• _Problem description_
Pull out every line of the listing below where "assert" appears.

• _Raw data_
____

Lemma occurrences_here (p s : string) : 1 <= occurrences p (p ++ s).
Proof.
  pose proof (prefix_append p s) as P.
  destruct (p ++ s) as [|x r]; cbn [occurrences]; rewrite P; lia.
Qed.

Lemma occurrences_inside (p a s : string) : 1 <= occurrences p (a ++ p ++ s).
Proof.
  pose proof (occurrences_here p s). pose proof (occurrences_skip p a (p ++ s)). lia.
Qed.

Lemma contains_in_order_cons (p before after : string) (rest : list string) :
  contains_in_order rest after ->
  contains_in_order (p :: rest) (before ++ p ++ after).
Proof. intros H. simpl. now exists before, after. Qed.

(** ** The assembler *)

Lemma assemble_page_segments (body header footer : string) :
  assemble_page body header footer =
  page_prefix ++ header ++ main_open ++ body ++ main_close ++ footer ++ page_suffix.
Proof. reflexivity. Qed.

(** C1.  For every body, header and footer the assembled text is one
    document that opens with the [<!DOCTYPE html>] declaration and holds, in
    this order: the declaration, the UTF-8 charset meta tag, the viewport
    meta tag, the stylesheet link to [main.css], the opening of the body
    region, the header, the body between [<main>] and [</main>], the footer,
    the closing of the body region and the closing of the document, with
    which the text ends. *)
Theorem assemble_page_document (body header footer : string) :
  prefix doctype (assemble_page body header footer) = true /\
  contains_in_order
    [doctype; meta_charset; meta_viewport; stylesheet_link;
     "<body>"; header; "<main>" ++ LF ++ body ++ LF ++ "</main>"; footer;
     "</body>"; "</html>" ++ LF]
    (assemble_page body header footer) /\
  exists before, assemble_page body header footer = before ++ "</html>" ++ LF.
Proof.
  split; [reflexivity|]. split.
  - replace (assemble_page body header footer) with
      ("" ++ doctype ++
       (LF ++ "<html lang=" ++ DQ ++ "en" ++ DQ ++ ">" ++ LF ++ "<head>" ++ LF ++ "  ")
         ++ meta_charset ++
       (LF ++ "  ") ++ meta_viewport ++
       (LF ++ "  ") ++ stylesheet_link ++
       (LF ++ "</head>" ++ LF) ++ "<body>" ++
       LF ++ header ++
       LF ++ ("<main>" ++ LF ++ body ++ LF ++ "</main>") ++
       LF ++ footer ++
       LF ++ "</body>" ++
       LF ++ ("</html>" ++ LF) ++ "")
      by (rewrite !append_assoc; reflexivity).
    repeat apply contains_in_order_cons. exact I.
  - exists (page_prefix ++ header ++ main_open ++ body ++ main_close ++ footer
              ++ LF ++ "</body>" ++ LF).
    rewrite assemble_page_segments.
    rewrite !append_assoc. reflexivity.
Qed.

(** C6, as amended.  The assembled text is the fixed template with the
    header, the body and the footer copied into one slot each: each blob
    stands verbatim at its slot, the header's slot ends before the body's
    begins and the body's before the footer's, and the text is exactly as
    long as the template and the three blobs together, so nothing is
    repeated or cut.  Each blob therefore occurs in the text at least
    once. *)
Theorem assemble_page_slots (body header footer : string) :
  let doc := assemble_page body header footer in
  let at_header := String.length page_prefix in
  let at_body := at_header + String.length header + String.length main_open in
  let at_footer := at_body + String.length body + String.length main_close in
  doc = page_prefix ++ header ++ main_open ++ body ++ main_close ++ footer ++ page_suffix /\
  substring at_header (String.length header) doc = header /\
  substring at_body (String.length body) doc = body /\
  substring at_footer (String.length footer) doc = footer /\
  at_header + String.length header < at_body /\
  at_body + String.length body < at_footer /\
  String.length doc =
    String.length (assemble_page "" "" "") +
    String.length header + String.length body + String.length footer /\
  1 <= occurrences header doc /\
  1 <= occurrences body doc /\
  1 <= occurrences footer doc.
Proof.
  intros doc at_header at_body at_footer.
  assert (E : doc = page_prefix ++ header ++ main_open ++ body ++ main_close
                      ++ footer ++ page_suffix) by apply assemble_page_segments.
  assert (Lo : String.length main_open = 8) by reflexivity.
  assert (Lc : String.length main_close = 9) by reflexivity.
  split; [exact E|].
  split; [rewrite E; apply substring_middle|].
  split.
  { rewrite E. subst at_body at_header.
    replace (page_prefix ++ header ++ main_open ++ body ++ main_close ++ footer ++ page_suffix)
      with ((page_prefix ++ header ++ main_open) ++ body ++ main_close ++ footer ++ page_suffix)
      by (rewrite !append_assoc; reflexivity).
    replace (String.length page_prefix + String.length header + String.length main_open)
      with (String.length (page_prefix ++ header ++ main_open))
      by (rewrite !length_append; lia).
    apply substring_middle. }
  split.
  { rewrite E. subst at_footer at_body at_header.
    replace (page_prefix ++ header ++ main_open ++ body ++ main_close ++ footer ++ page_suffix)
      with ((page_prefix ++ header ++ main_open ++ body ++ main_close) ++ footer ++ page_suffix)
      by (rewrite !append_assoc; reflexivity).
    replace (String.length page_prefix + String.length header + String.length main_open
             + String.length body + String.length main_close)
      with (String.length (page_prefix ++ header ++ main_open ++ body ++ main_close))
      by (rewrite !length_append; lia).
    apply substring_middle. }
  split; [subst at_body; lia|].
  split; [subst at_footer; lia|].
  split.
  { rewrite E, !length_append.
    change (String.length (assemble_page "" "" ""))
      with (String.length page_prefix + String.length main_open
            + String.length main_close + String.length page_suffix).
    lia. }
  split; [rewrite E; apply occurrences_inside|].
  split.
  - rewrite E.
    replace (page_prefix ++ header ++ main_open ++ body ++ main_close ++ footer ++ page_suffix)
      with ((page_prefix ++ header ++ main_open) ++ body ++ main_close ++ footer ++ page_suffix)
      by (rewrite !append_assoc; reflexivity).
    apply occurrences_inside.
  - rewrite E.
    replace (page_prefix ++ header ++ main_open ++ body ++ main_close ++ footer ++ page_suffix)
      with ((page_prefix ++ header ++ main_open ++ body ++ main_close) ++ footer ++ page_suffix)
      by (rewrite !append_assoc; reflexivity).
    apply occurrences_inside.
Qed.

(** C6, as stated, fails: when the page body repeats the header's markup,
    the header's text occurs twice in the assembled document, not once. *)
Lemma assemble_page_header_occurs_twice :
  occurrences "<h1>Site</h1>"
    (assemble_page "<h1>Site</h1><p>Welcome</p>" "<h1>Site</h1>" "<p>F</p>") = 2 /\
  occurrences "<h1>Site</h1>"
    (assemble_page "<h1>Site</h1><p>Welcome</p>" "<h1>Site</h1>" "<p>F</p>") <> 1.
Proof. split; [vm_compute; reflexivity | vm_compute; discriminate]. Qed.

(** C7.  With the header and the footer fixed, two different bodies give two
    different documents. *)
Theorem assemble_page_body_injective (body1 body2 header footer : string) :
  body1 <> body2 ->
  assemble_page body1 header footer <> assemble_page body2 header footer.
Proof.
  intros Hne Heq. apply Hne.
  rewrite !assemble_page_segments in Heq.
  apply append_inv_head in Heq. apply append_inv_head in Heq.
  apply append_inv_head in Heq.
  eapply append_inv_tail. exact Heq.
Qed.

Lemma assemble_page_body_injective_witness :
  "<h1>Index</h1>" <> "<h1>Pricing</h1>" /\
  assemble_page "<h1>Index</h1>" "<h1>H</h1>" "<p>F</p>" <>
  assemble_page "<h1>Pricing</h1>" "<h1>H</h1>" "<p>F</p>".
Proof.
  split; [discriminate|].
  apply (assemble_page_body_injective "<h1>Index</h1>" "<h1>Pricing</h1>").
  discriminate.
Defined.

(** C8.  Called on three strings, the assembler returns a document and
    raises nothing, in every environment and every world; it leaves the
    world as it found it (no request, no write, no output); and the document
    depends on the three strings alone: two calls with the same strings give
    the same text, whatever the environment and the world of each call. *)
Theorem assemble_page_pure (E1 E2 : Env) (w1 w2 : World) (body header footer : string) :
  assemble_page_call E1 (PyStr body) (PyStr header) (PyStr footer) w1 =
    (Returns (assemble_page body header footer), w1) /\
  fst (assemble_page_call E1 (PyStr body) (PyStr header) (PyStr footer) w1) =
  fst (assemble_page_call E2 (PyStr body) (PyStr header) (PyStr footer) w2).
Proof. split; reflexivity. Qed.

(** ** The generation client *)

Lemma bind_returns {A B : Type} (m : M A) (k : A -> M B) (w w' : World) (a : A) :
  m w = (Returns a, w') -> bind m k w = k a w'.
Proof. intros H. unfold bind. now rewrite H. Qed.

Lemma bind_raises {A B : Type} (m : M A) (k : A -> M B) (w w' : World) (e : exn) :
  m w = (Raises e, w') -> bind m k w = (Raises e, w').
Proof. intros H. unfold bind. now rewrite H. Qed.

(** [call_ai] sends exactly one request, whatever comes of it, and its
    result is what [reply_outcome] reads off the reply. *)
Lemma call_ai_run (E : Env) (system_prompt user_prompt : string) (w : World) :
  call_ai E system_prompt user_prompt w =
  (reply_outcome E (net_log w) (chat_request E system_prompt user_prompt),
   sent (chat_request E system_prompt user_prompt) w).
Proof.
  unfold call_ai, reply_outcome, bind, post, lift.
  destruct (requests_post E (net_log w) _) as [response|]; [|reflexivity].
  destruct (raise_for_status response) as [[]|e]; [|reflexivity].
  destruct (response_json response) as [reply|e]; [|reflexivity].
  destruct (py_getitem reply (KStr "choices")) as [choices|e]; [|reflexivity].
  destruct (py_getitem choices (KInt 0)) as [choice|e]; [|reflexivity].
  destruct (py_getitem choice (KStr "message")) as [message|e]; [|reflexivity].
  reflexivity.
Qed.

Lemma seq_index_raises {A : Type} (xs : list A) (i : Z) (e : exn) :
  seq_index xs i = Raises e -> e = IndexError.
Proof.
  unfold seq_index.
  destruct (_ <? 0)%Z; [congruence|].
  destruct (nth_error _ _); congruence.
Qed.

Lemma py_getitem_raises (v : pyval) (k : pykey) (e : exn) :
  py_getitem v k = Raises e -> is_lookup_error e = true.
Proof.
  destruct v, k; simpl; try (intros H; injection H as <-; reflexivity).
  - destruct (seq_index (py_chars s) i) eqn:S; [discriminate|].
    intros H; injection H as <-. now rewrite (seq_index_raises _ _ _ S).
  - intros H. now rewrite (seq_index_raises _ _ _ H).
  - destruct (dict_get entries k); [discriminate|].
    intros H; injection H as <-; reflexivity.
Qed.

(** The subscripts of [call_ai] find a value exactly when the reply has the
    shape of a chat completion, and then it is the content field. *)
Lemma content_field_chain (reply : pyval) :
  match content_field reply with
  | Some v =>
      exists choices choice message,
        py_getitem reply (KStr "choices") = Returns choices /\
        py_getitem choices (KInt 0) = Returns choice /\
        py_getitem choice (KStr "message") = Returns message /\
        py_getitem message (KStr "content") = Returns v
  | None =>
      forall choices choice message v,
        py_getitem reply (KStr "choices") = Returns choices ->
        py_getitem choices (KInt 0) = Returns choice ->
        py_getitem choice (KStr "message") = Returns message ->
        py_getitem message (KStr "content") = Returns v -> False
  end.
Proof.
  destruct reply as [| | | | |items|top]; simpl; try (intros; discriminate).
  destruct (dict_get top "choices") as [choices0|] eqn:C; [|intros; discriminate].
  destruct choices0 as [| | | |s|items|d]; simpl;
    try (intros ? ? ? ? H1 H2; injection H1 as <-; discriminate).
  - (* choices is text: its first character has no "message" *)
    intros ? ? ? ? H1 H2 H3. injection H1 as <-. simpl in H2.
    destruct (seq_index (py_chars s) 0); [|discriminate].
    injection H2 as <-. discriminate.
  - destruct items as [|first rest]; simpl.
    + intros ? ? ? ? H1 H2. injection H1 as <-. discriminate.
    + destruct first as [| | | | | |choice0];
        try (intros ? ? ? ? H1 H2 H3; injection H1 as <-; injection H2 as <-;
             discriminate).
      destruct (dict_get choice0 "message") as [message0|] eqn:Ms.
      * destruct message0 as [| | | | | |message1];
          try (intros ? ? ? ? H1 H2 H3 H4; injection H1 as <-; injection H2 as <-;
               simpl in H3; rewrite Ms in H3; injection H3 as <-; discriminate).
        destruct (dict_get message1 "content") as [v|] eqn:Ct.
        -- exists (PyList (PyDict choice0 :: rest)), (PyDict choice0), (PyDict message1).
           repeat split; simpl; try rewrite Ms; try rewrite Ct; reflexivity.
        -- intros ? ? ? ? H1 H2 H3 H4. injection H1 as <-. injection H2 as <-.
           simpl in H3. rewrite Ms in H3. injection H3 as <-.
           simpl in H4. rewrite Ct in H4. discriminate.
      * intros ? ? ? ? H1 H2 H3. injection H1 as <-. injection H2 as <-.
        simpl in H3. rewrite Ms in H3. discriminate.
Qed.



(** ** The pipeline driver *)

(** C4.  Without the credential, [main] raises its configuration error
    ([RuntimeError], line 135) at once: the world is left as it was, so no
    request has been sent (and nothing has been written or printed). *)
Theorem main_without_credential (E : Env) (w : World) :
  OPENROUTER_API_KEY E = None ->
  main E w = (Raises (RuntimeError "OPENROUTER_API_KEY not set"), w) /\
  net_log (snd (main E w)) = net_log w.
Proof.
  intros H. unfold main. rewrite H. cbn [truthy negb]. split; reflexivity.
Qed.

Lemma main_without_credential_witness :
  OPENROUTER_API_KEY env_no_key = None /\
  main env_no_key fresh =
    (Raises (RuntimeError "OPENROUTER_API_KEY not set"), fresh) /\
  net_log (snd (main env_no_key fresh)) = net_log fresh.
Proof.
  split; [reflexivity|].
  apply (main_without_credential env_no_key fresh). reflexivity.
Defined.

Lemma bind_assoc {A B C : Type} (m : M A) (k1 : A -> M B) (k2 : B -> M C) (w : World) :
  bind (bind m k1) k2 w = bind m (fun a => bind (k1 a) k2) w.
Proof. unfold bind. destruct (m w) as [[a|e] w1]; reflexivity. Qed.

____

• _Task result_
  assert (E : doc = page_prefix ++ header ++ main_open ++ body ++ main_close
  assert (Lo : String.length main_open = 8) by reflexivity.
  assert (Lc : String.length main_close = 9) by reflexivity.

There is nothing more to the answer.